O universo mágico é acrescido de elfos, ou gnomos, presentes em outros espetáculos do XPTO. O diretor argentino Osvaldo Gabrieli, 44, radicado no Brasil há 22 anos, diz que a peça de Shakespeare permite essa incursão pelo lado oculto da existência. Três elfos pontuam o espetáculo, quer a serviço de Próspero, quer azucrinando a corte ou Caliban.
Gabrieli afirma investir na comicidade sem perder o contexto dramático das cenas. Na sua concepção, os vilões não se configuram tão somente como tais; antes, são vilões patéticos.

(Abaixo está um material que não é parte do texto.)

Context {World : Type}.
Variable respond : World -> Request.t -> Reply * World.
Variable P : Request.t -> Prop.

Lemma issues_ret {A} (n : nat) (a : A) : issues P n (@ret World A a).
Proof.
  intros st outcome st' [= <- <-]. exists [].
  rewrite app_nil_r. repeat split; [constructor | simpl; lia].
Qed.

Lemma issues_throw {A} (n : nat) (e : Exn) : issues P n (@throw World A e).
Proof.
  intros st outcome st' [= <- <-]. exists [].
  rewrite app_nil_r. repeat split; [constructor | simpl; lia].
Qed.

Lemma issues_send (n : nat) (r : Request.t) :
  P r → issues P (S n) (send respond r).
Proof.
  intros HP st outcome st' H. unfold send in H.
  destruct (respond (world st) r) as [reply w]. exists [(r, reply)].
  destruct reply; injection H as <- <-;
    (repeat split; [repeat constructor; exact HP | simpl; lia]).
Qed.

(** A call followed by what is done with its reply. *)
Lemma issues_bind_send {B} (n : nat) (r : Request.t)
    (k : RemoteData -> @M World B) :
  P r → (∀ data, issues P n (k data)) →
  issues P (S n) (bind (send respond r) k).
Proof.
  intros HP Hk st outcome st' H. unfold bind, send in H.
  destruct (respond (world st) r) as [[data | e] w].
  - destruct (Hk data _ _ _ H) as (issued & Hcalls & Hall & Hlen).
    exists ((r, Resolved data) :: issued). simpl in Hcalls.
    split; [now rewrite Hcalls, <- app_assoc |].
    split; [now constructor | simpl; lia].
  - injection H as <- <-. exists [(r, Rejected e)].
    repeat split; [repeat constructor; exact HP | simpl; lia].
Qed.

(** A pure step followed by the rest. *)
Lemma issues_bind_pure {A B} (n : nat) (o : option A) (k : A -> @M World B) :
  (∀ a, o = Some a → issues P n (k a)) → issues P n (bind (orTypeError o) k).
Proof.
  intros Hk st outcome st' H. unfold bind, orTypeError in H.
  destruct o as [a |]; [exact (Hk a eq_refl _ _ _ H) |].
  apply (issues_throw n TypeError st outcome st' H).
Qed.

End Issues.

Section Ends.

Context {World : Type}.
Variable respond : World -> Request.t -> Reply * World.

Lemma ends_ret {A} (Q : Outcome A -> Prop) (a : A) :
  Q (Returned a) → ends Q (@ret World A a).
Proof. intros HQ st outcome st' [= <- <-]. exact HQ. Qed.

Lemma ends_throw {A} (Q : Outcome A -> Prop) (e : Exn) :
  Q (Thrown e) → ends Q (@throw World A e).
Proof. intros HQ st outcome st' [= <- <-]. exact HQ. Qed.

Lemma ends_bind_send {B} (Q : Outcome B -> Prop) (r : Request.t)
    (k : RemoteData -> @M World B) :
  (∀ e, Q (Thrown (AxiosErr e))) → (∀ data, ends Q (k data)) →
  ends Q (bind (send respond r) k).
Proof.
  intros Herr Hk st outcome st' H. unfold bind, send in H.
  destruct (respond (world st) r) as [[data | e] w].
  - exact (Hk data _ _ _ H).
  - injection H as <- <-. apply Herr.
Qed.

Lemma ends_bind_pure {A B} (Q : Outcome B -> Prop) (o : option A)
    (k : A -> @M World B) :
  Q (Thrown TypeError) → (∀ a, ends Q (k a)) →
  ends Q (bind (orTypeError o) k).
Proof.
  intros Herr Hk st outcome st' H. unfold bind, orTypeError in H.
  destruct o as [a |]; [exact (Hk a _ _ _ H) |].
  injection H as <- <-. exact Herr.
Qed.

End Ends.

(** Decompose a handler along its calls, pure steps and matches. *)
Ltac ends_step :=
  first
    [ apply ends_ret
    | apply ends_throw
    | apply ends_bind_send; [intros ? | intros ?]
    | apply ends_bind_pure; [| intros ?]
    | match goal with
      | |- ends _ (if ?b then _ else _) => destruct b
      | |- ends _ (match ?x with _ => _ end) => destruct x
      end ].

(** Decompose a handler along its calls, pure steps and matches. *)
Ltac issues_step :=
  first
    [ apply issues_ret
    | apply issues_throw
    | apply issues_bind_send; [| intros ?]
    | apply issues_bind_pure; intros ? ?
    | apply issues_send
    | match goal with
      | |- issues _ _ (if ?b then _ else _) => destruct b eqn:?
      | |- issues _ _ (match ?x with _ => _ end) => destruct x
      end ].

Section Gate.

Context {World : Type}.
Variable respond : World -> Request.t -> Reply * World.
Variable stringify : Json -> string.
Variable megabytes : Z -> string.
Variable gigabytes : Z -> string.
Variable toLocaleDateString : Z -> string.
Variable env : ProcessEnv.t.

Local Abbreviation dispatch_ :=
  (dispatch respond megabytes gigabytes toLocaleDateString env).
Local Abbreviation callTool_ :=
  (callTool respond stringify megabytes gigabytes toLocaleDateString env).
Local Abbreviation State_ := (@State World).

Lemma falsy_confirmed (args : Args.t) :
  falsy (Args.confirm args) = false → confirmed args.
Proof.
  unfold falsy, confirmed. destruct (Args.confirm args) as [j |]; [| discriminate].
  intros H. exists j. split; [reflexivity |].
  intros [-> | [-> | [-> | ->]]]; discriminate H.
Qed.

Lemma confirmed_falsy (args : Args.t) :
  confirmed args → falsy (Args.confirm args) = false.
Proof.
  intros (j & -> & Hj). unfold falsy, isFalsyJson in *.
  destruct j as [| [|] | n | s | |]; simpl; try reflexivity.
  - destruct Hj. tauto.
  - destruct Hj. tauto.
  - destruct (Z.eqb_spec n 0) as [-> |]; [destruct Hj; tauto | reflexivity].
  - destruct s; [destruct Hj; tauto | reflexivity].
Qed.

(** What the [switch] may send: a POST only through an open gate, two
    calls at most. *)
Lemma dispatch_issues (name : string) (args : Args.t) :
  issues (fun r => Request.method r = POST → gateOpen name args)
         2 (dispatch_ name args).
Proof.
  unfold dispatch.
  repeat match goal with
         | |- issues _ _ (if String.eqb name ?lit then _ else _) =>
             destruct (String.eqb_spec name lit) as [-> | _]
         end;
    unfold listContainers, getContainerInfo, getContainerLogs, containerAction,
      createContainer, listImages, listVolumes, listNetworks, getSystemInfo,
      deployStack, api_get, api_post.
  all: repeat issues_step.
  all: try discriminate.
  all: intros _.
  all: try (right; split; [tauto | now apply falsy_confirmed]).
  left. split; [reflexivity |]. eexists. split; [eassumption |].
  match goal with H : _ && _ = false |- _ => apply andb_false_iff in H as [H | H] end;
    [now left | right; now apply falsy_confirmed].
Qed.
(* ================================================================== *)
(** ** [ensure] and [modify] *)
(* ================================================================== *)

(** X9.  With settings that neither ignore the cache nor deny reading or
    writing, [ensure(key, fallback)] on the cache returns the stored value
    and changes nothing when the key has an entry, and stores and returns
    [fallback] when it has none; so of two calls on a key without entry,
    the second returns the fallback of the first. *)
Theorem X9_cache_ensure (key : string) (fallback other : value)
  (settings : RequestSettings) (c : CacheStorage.t) :
  flag (ignore_cache settings) = false ->
  flag (deny_read settings) = false -> flag (deny_write settings) = false ->
  (JsMap.has c key = true ->
   run (SyncStorage.ensure key fallback settings) c = (Ok (JsMap.get c key), c))
  /\ (JsMap.has c key = false ->
      run (SyncStorage.ensure key fallback settings) c
      = (Ok fallback, JsMap.set c key fallback)
      /\ run (SyncStorage.ensure key fallback settings;;;
              SyncStorage.ensure key other settings) c
         = (Ok fallback, JsMap.set c key fallback)).
Proof.
  intros Hc Hr Hw.
  assert (Hrun : forall w : World CacheStorage.t,
             SyncStorage.ensure key fallback settings w
             = if JsMap.has (store w) key
               then (Ok (JsMap.get (store w) key), w)
               else (Ok fallback,
                     mkWorld (allocated w) (JsMap.set (store w) key fallback))).
  { intros w. unfold SyncStorage.ensure, bind.
    cbn [has get set CacheStorage_BaseStorage].
    rewrite CacheStorage_has_run by assumption.
    destruct (JsMap.has (store w) key).
    - now rewrite CacheStorage_get_run by assumption.
    - now rewrite CacheStorage_set_run by assumption. }
  split.
  - intros Hhas. unfold run. rewrite Hrun. cbn [store]. now rewrite Hhas.
  - intros Habsent. split.
    + unfold run. rewrite Hrun. cbn [store]. now rewrite Habsent.
    + unfold run, bind. rewrite Hrun. cbn [store]. rewrite Habsent.
      unfold SyncStorage.ensure, bind.
      cbn [has get set CacheStorage_BaseStorage].
      rewrite CacheStorage_has_run by assumption. cbn [store].
      rewrite JsMap_has_set.
      rewrite CacheStorage_get_run by assumption. cbn [store].
      now rewrite JsMap_get_set.
Qed.

(** X9 at work. *)
Lemma X9_cache_ensure_witness :
  run (SyncStorage.ensure "k" (VNum 1) DEFAULT_REQUEST_SETTINGS;;;
       SyncStorage.ensure "k" (VNum 2) DEFAULT_REQUEST_SETTINGS)
      CacheStorage.new
  = (Ok (VNum 1), [("k", VNum 1)]).
Proof.
  apply (@X9_cache_ensure "k" (VNum 1) (VNum 2) DEFAULT_REQUEST_SETTINGS
           CacheStorage.new eq_refl eq_refl eq_refl).
  reflexivity.
Defined.

(** [has] of the dual store returns, and leaves cache and disk alone. *)
Lemma DualStorage_has_run (key : string) (settings : RequestSettings)
  (w : World DualStorage.t) :
  exists b,
    DualStorage.has key settings w
    = (Ok b, mkWorld (allocated w)
               (DualStorage.mk (DualStorage.__cache (store w))
                               (DualStorage.__files (store w))))
    /\ (flag (ignore_cache settings) = false ->
        JsMap.has (DualStorage.__cache (store w)) key = true -> b = true).
Proof.
  unfold DualStorage.has, bind.
  assert (Hc : exists b, CacheStorage.has key settings
                 (mkWorld (allocated w) (DualStorage.__cache (store w)))
               = (Ok b, mkWorld (allocated w) (DualStorage.__cache (store w)))
               /\ (flag (ignore_cache settings) = false ->
                   JsMap.has (DualStorage.__cache (store w)) key = true ->
                   b = true)).
  { unfold CacheStorage.has. destruct (flag (ignore_cache settings)).
    - exists false. split; [reflexivity | discriminate].
    - eexists. split; [reflexivity |]. cbn [store]. auto. }
  destruct Hc as (b & Hc & Hb).
  erewrite on_cache_run by exact Hc. cbn [store allocated].
  destruct b; [exists true; split; [reflexivity | auto] |].
  assert (Hf : exists b', FileStorage.has key settings
                 (mkWorld (allocated w) (DualStorage.__files (store w)))
               = (Ok b', mkWorld (allocated w) (DualStorage.__files (store w)))).
  { unfold FileStorage.has.
    destruct (flag (ignore_files settings) || flag (deny_read settings));
      [exists false; reflexivity |].
    unfold bind, autoCatch.
    destruct (FS.readFile _ _) as [[content | e] w1] eqn:E;
      apply readFile_world in E; subst w1; eexists; reflexivity. }
  destruct Hf as (b' & Hf).
  erewrite on_files_run
    by (cbn [store allocated DualStorage.__files]; exact Hf).
  exists b'. split; [reflexivity |].
  intros Hic Hhas. specialize (Hb Hic Hhas). discriminate.
Qed.

(** X10.  Default settings.  On a dual store that does not have the key
    ([has] returns [false]), for a [fallback] that is neither [undefined]
    nor [null]: when [JSON.stringify] accepts the fallback,
    [ensure(key, fallback)] returns [fallback], and a second [ensure] of
    the key with another fallback returns the first one; when
    [JSON.stringify] throws on the fallback, [ensure] throws the same. *)
Theorem X10_dual_ensure (JSON : JSONCodec) (key : string)
  (fallback other : value) (d : DualStorage.t) :
  result_of (DualStorage.has key DEFAULT_REQUEST_SETTINGS) d = Ok false ->
  fallback <> VUndefined -> fallback <> VNull ->
  match JSON_stringify_error JSON fallback with
  | None =>
      result_of (AsyncStorage.ensure (H := DualStorage_BaseStorage JSON)
                   key fallback DEFAULT_REQUEST_SETTINGS) d = Ok fallback
      /\ result_of (AsyncStorage.ensure (H := DualStorage_BaseStorage JSON)
                      key fallback DEFAULT_REQUEST_SETTINGS;;;
                    AsyncStorage.ensure (H := DualStorage_BaseStorage JSON)
                      key other DEFAULT_REQUEST_SETTINGS) d = Ok fallback
  | Some e =>
      result_of (AsyncStorage.ensure (H := DualStorage_BaseStorage JSON)
                   key fallback DEFAULT_REQUEST_SETTINGS) d = Throw e
  end.
Proof.
  intros Habsent Hu Hn. unfold result_of, run in *.
  destruct (DualStorage_has_run key DEFAULT_REQUEST_SETTINGS (mkWorld 0 d))
    as (b & Hhas & _).
  rewrite Hhas in Habsent. cbn [fst] in Habsent. injection Habsent as ->.
  destruct (JSON_stringify_error JSON fallback) as [e |] eqn:Ee.
  { unfold AsyncStorage.ensure. unfold bind at 1.
    cbn [has get set DualStorage_BaseStorage]. rewrite Hhas.
    unfold bind.
    match goal with
    | |- context [DualStorage.set JSON key fallback ?s ?w] =>
        destruct (@DualStorage_set_throws JSON key fallback s w e Ee)
          as (w1 & Hset)
    end.
    now rewrite Hset. }
  assert (Hfirst : exists w',
             AsyncStorage.ensure (H := DualStorage_BaseStorage JSON)
               key fallback DEFAULT_REQUEST_SETTINGS (mkWorld 0 d)
             = (Ok fallback, w')
             /\ JsMap.get (DualStorage.__cache (store w')) key = fallback
             /\ JsMap.has (DualStorage.__cache (store w')) key = true).
  { unfold AsyncStorage.ensure. unfold bind at 1.
    cbn [has get set DualStorage_BaseStorage]. rewrite Hhas.
    unfold bind.
    match goal with
    | |- context [DualStorage.set JSON key fallback ?s ?w] =>
        destruct (@DualStorage_set_cache JSON key s fallback eq_refl w Ee)
          as (b' & w' & Hset & Hcache)
    end.
    rewrite Hset. exists w'. cbn [store DualStorage.__cache] in Hcache.
    rewrite Hcache. split; [reflexivity |].
    split; [apply JsMap_get_set | apply JsMap_has_set]. }
  destruct Hfirst as (w' & Hfirst & Hget & Hcached).
  split; [now rewrite Hfirst |].
  unfold bind at 1. rewrite Hfirst.
  unfold AsyncStorage.ensure. unfold bind at 1.
  cbn [has get set DualStorage_BaseStorage].
  destruct (DualStorage_has_run key DEFAULT_REQUEST_SETTINGS w')
    as (b2 & Hhas2 & Hb2).
  rewrite Hhas2, (Hb2 eq_refl Hcached).
  pose proof (@DualStorage_get_cached JSON key DEFAULT_REQUEST_SETTINGS fallback
                eq_refl
                (mkWorld (allocated w')
                   (DualStorage.mk (DualStorage.__cache (store w'))
                                   (DualStorage.__files (store w'))))
                Hget Hu Hn) as Hg.
  destruct (DualStorage.get JSON key DEFAULT_REQUEST_SETTINGS _) as [r w2].
  cbn [fst] in *. assumption.
Qed.

(** X10 at work. *)
Lemma X10_dual_ensure_witness :
  result_of (AsyncStorage.ensure (H := DualStorage_BaseStorage JSON.codec)
               "k" (VNum 1) DEFAULT_REQUEST_SETTINGS;;;
             AsyncStorage.ensure (H := DualStorage_BaseStorage JSON.codec)
               "k" (VNum 2) DEFAULT_REQUEST_SETTINGS)
            (DualStorage.new FS.empty)
  = Ok (VNum 1).
Proof.
  destruct (@X10_dual_ensure JSON.codec "k" (VNum 1) (VNum 2)
              (DualStorage.new FS.empty) eq_refl) as (_ & Htwice);
    [discriminate | discriminate | exact Htwice].
Defined.

(** X11.  With settings that neither ignore the cache nor deny reading or
    writing, [modify(key, callback)] on the cache does not run the
    callback and returns [false] when the key has no entry; when it has
    one, the callback is run once, on the stored value, and what it
    returns is stored under the key in the map the callback left, [modify]
    returning [true] (for a value other than [NaN]).  [modify_if] does the
    same when the predicate holds of the stored value, and nothing when
    the key has no entry. *)
Theorem X11_cache_modify (key : string) (callback : DataModifier CacheStorage.t)
  (q : value -> string -> bool) (settings : RequestSettings)
  (c : CacheStorage.t) :
  flag (ignore_cache settings) = false ->
  flag (deny_read settings) = false -> flag (deny_write settings) = false ->
  let predicate : DataPredicate CacheStorage.t := fun v k => ret (q v k) in
  (JsMap.has c key = false ->
   run (SyncStorage.modify key callback settings) c = (Ok false, c)
   /\ run (SyncStorage.modify_if key callback predicate settings) c
      = (Ok false, c))
  /\ (forall (d : value) (w : World CacheStorage.t),
        JsMap.has c key = true ->
        callback (JsMap.get c key) key (mkWorld 0 c) = (Ok d, w) ->
        run (SyncStorage.modify key callback settings) c
        = (Ok (match d with VNaN => false | _ => true end),
           JsMap.set (store w) key d)
        /\ run (SyncStorage.modify_if key callback predicate settings) c
           = if q (JsMap.get c key) key
             then (Ok (match d with VNaN => false | _ => true end),
                   JsMap.set (store w) key d)
             else (Ok false, c)).
Proof.
  intros Hc Hr Hw predicate.
  assert (Hassert : forall w : World CacheStorage.t,
             SyncStorage.assert key predicate settings w
             = (Ok (JsMap.has (store w) key
                    && q (JsMap.get (store w) key) key), w)).
  { intros w. unfold SyncStorage.assert, bind.
    cbn [has get CacheStorage_BaseStorage].
    rewrite CacheStorage_has_run by assumption.
    destruct (JsMap.has (store w) key); [| reflexivity].
    rewrite CacheStorage_get_run by assumption. reflexivity. }
  split.
  - intros Habsent.
    assert (Hm : run (SyncStorage.modify key callback settings) c = (Ok false, c)).
    { unfold run, SyncStorage.modify, bind. cbn [has CacheStorage_BaseStorage].
      rewrite CacheStorage_has_run by assumption. cbn [store].
      now rewrite Habsent. }
    split; [exact Hm |].
    unfold run, SyncStorage.modify_if, bind. rewrite Hassert. cbn [store].
    now rewrite Habsent.
  - intros d w Hhas Hcb.
    assert (Hm : SyncStorage.modify key callback settings (mkWorld 0 c)
                 = (Ok (match d with VNaN => false | _ => true end),
                    mkWorld (allocated w) (JsMap.set (store w) key d))).
    { unfold SyncStorage.modify, bind. cbn [has get set CacheStorage_BaseStorage].
      rewrite CacheStorage_has_run by assumption. cbn [store]. rewrite Hhas.
      rewrite CacheStorage_get_run by assumption. cbn [store]. rewrite Hcb.
      rewrite CacheStorage_set_run by reflexivity.
      now rewrite strict_equals_self. }
    split.
    + unfold run. now rewrite Hm.
    + unfold run, SyncStorage.modify_if, bind. rewrite Hassert. cbn [store].
      rewrite Hhas. cbn [andb].
      destruct (q (JsMap.get c key) key); [now rewrite Hm | reflexivity].
Qed.
Lemma binary_path_reports (rs : list T) addr o : reports rs addr (binary_path rs addr o).
Proof.
  unfold binary_path, binary_find.
  generalize (List.length rs) at 1. generalize 0%nat. intros lo hi.
  assert (Hgen : forall n lo hi o, (hi - lo <= n)%nat ->
    match find_window midpoint midpoint_inside (range_cmp addr) rs lo hi o with
    | (None, _) => True
    | (Some i, o1) => exists r, nth_error rs i = Some r /\ contains r addr = true /\
                        isActive r = true /\ color o1 = RangeColor r
    end).
  { induction n as [|n IH]; intros lo' hi' o' Hn; rewrite find_window_unfold.
    - destruct (lt_dec lo' hi'); [lia|exact I].
    - destruct (lt_dec lo' hi') as [Hlt|]; [|exact I].
      pose proof (midpoint_inside lo' hi' Hlt) as Hp.
      destruct (nth_error rs (midpoint lo' hi')) as [x|] eqn:Hx; [|exact I].
      destruct (contains x addr) eqn:Hc.
      + rewrite (range_cmp_hit x addr o' Hc). destruct (isActive x) eqn:Ha; [|exact I].
        simpl. exists x. repeat split; assumption || reflexivity.
      + destruct (range_cmp_miss x addr o' Hc) as [[-> _]|[-> _]]; simpl; apply IH; lia. }
  specialize (Hgen (hi - lo)%nat lo hi o (Nat.le_refl _)).
  destruct (find_window midpoint midpoint_inside (range_cmp addr) rs lo hi o) as [[i|] o1].
  - destruct Hgen as (r & Hi & Hc & Ha & Hcol). rewrite Hi.
    right. exists i, r. repeat split; assumption || reflexivity.
  - left. reflexivity.
Qed.
(* ===== verification/StdMap.v ===== *)
(** [std::map<std::string, V>]: association lists sorted by key, since the code iterates over
    its maps to print headers and to expire sessions. *)
From S2P Require Import Prelude.
From Stdlib Require Import Sorting.Sorted.

(** [std::string::compare]: lexicographic order on bytes. *)
Fixpoint bytes_ltb (x y : bytes) : bool :=
  match x, y with
  | [], [] => false
  | [], _ :: _ => true
  | _ :: _, [] => false
  | a :: x', b :: y' => (a <? b) || ((a =? b) && bytes_ltb x' y')
  end.

Section smap.
Context {V : Type}.
Implicit Types (m : list (bytes * V)) (k : bytes).

Fixpoint smap_find k m : option V :=
  match m with
  | [] => None
  | (k', v) :: m' => if beqb k k' then Some v else smap_find k m'
  end.

(** [m[k] = v]. *)
Fixpoint smap_set k (v : V) m : list (bytes * V) :=
  match m with
  | [] => [(k, v)]
  | (k', v') :: m' =>
      if beqb k k' then (k, v) :: m'
      else if bytes_ltb k k' then (k, v) :: (k', v') :: m'
      else (k', v') :: smap_set k v m'
  end.

(** [m.insert({k, v})]: keeps an existing entry. *)
Definition smap_insert k (v : V) m : list (bytes * V) :=
  match smap_find k m with Some _ => m | None => smap_set k v m end.

Definition smap_erase k m : list (bytes * V) := List.filter (fun e => negb (beqb k (fst e))) m.

Definition key_lt (x y : bytes * V) : Prop := bytes_ltb (fst x) (fst y) = true.
Definition smap_wf m : Prop := StronglySorted key_lt m.
End smap.

(** [m[k]] read: inserts a default value when the key is absent. *)
Definition smap_index (k : bytes) (m : list (bytes * bytes)) : bytes * list (bytes * bytes) :=
  match smap_find k m with Some v => (v, m) | None => ([], smap_set k [] m) end.

Lemma beqb_true x y : beqb x y = true <-> x = y.
Proof. unfold beqb. apply bool_decide_eq_true. Qed.
Lemma beqb_false x y : beqb x y = false <-> x <> y.
Proof. unfold beqb. apply bool_decide_eq_false. Qed.
Lemma beqb_refl x : beqb x x = true.
Proof. apply beqb_true. done. Qed.

Lemma bytes_ltb_irrefl x : bytes_ltb x x = false.
Proof. induction x as [|a x IH]; [done|]. cbn. rewrite Z.ltb_irrefl, Z.eqb_refl, IH. done. Qed.

Lemma bytes_ltb_trans x y z : bytes_ltb x y = true -> bytes_ltb y z = true -> bytes_ltb x z = true.
Proof.
  revert y z; induction x as [|a x IH]; intros [|b y] [|c z]; cbn; try done.
  rewrite !orb_true_iff, !andb_true_iff, !Z.ltb_lt, !Z.eqb_eq.
  intros [H1|[-> H1]] [H2|[-> H2]]; [left; lia|left; lia|left; lia|right; split; [done|eauto]].
Qed.

Lemma bytes_ltb_total x y : bytes_ltb x y = false -> x <> y -> bytes_ltb y x = true.
Proof.
  revert y; induction x as [|a x IH]; intros [|b y]; cbn; try done.
  rewrite orb_false_iff, andb_false_iff, Z.ltb_ge, Z.eqb_neq, orb_true_iff, andb_true_iff, Z.ltb_lt, Z.eqb_eq.
  intros [H1 [H2|H2]] Hne; [left; lia|].
  destruct (Z.eq_dec a b) as [->|]; [right; split; [done|]; apply IH; [done|congruence]|left; lia].
Qed.

Section smap_lemmas.
Context {V : Type}.
Implicit Types (m : list (bytes * V)) (k : bytes).

Lemma smap_find_set k v m k' :
  smap_find k' (smap_set k v m) = if beqb k' k then Some v else smap_find k' m.
Proof.
  induction m as [|[k1 v1] m IH]; cbn; [done|].
  destruct (beqb k k1) eqn:E1.
  - apply beqb_true in E1 as ->. cbn. destruct (beqb k' k1) eqn:E; done.
  - destruct (bytes_ltb k k1) eqn:E2; cbn.
    + destruct (beqb k' k) eqn:E; done.
    + destruct (beqb k' k1) eqn:E3; [|exact IH].
      apply beqb_true in E3 as ->. destruct (beqb k1 k) eqn:E4; [|done].
      apply beqb_true in E4 as ->. rewrite beqb_refl in E1. done.
Qed.

Lemma smap_find_insert k v m k' :
  smap_find k' (smap_insert k v m) =
  match smap_find k' m with Some x => Some x | None => if beqb k' k then Some v else None end.
Proof.
  unfold smap_insert. destruct (smap_find k m) eqn:E.
  - destruct (smap_find k' m) eqn:E'; [done|]. destruct (beqb k' k) eqn:Ek; [|done].
    apply beqb_true in Ek as ->. congruence.
  - rewrite smap_find_set. destruct (beqb k' k) eqn:Ek.
    + apply beqb_true in Ek as ->. rewrite E. done.
    + destruct (smap_find k' m); done.
Qed.

Lemma smap_set_keys k v m e : In e (smap_set k v m) -> e = (k, v) \/ In e m.
Proof.
  induction m as [|[k1 v1] m IH]; cbn; [intuition congruence|].
  destruct (beqb k k1); [cbn; intuition congruence|].
  destruct (bytes_ltb k k1); cbn; intuition congruence.
Qed.

Lemma smap_set_wf k v m : smap_wf m -> smap_wf (smap_set k v m).
Proof.
  unfold smap_wf. induction 1 as [|[k1 v1] m Hm IH Hall]; cbn; [repeat constructor|].
  destruct (beqb k k1) eqn:E1.
  - apply beqb_true in E1 as ->. constructor; [done|]. exact Hall.
  - apply beqb_false in E1. destruct (bytes_ltb k k1) eqn:E2.
    + constructor; [constructor; done|]. constructor; [exact E2|].
      eapply Forall_impl; [exact Hall|]. intros [k2 v2]; unfold key_lt; cbn. intros. eapply bytes_ltb_trans; done.
    + constructor; [done|]. apply List.Forall_forall. intros e He.
      apply smap_set_keys in He as [->|He].
      * unfold key_lt; cbn. apply bytes_ltb_total; [done|congruence].
      * rewrite List.Forall_forall in Hall. apply Hall. done.
Qed.

Lemma smap_find_erase k m k' : smap_find k' (smap_erase k m) = if beqb k k' then None else smap_find k' m.
Proof.
  unfold smap_erase. induction m as [|[k1 v1] m IH]; cbn; [destruct (beqb k k'); done|].
  destruct (beqb k k1) eqn:E1; cbn [negb].
  - rewrite IH. apply beqb_true in E1 as ->. destruct (beqb k1 k') eqn:E2; [done|].
    destruct (beqb k' k1) eqn:E3; [|done]. apply beqb_true in E3 as ->. rewrite beqb_refl in E2. done.
  - cbn. rewrite IH. destruct (beqb k' k1) eqn:E3; [|done]. apply beqb_true in E3 as ->. rewrite E1. done.
Qed.

Lemma smap_erase_absent k m : smap_find k m = None -> smap_erase k m = m.
Proof.
  unfold smap_erase. induction m as [|[k1 v1] m IH]; cbn; [done|]. destruct (beqb k k1); [done|]. cbn. intros H. by rewrite IH.
Qed.
Lemma smap_erase_set k v m : smap_erase k (smap_set k v m) = smap_erase k m.
Proof.
  unfold smap_erase. induction m as [|[k1 v1] m IH]; cbn [smap_set List.filter fst]; [cbn; by rewrite beqb_refl|].
  destruct (beqb k k1) eqn:E; [cbn; by rewrite beqb_refl|].
  destruct (bytes_ltb k k1); cbn [List.filter fst]; rewrite ?beqb_refl, ?E; cbn [negb]; [done|]. by rewrite IH.
Qed.
Lemma smap_set_set k v v' m : smap_find k m = None -> smap_set k v' (smap_set k v m) = smap_set k v' m.
Proof.
  induction m as [|[k1 v1] m IH]; cbn [smap_set smap_find]; [by rewrite beqb_refl|].
  destruct (beqb k k1) eqn:E; [done|]. intros H. destruct (bytes_ltb k k1) eqn:El; cbn [smap_set]; [by rewrite beqb_refl|].
  rewrite E, El. f_equal. by apply IH.
Qed.
End smap_lemmas.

Para tanto, Marcelo Rubens Paiva e Rosana Seligmann foram escalados para traduzir e adaptar o texto e "torná-lo menos barroco".
A intenção é proporcionar uma linguagem mais acessível ao público jovem. O esforço contou com a participação de Mamberti na última etapa, fazendo as vezes de dramaturgista, aquele que colabora com diretor e elenco na criação ou edição do texto.
"Tomamos cuidado em limar redundâncias quando a própria imagem já traduz as palavras", diz o diretor. A concepção visual, marca do XPTO, não poderia ficar em segundo plano. Gabrieli concebeu sete espaços móveis, que são construídos ou desconstruídos conforme as cenas.
Uma das estruturas aéreas remete a plantas gigantes em um mangue. Outra, aos arcos renascentistas que sugerem ambiente de corte. Dirigidos por Roberto Firmino, dois instrumentistas executam a música ao vivo.


A TEMPESTADE. De: William Shakespeare. Tradutores: Marcelo Rubens Paiva e Rosana Seligmann. Com: Sérgio Mamberti e grupo XPTO. Onde: teatro Sérgio Cardoso (r. Rui Barbosa, 153, Bela Vista, tel. 288-0136). Quando: pré-estréia hoje, para convidados, e em cartaz a partir de amanhã; de qui. a sáb., às 21h; dom., às 18h. Até 22/12. Quanto: de R$ 20 a R$ 30. Patrocinadores: BrasilTelecom e Centrais Elétricas de Santa Catarina.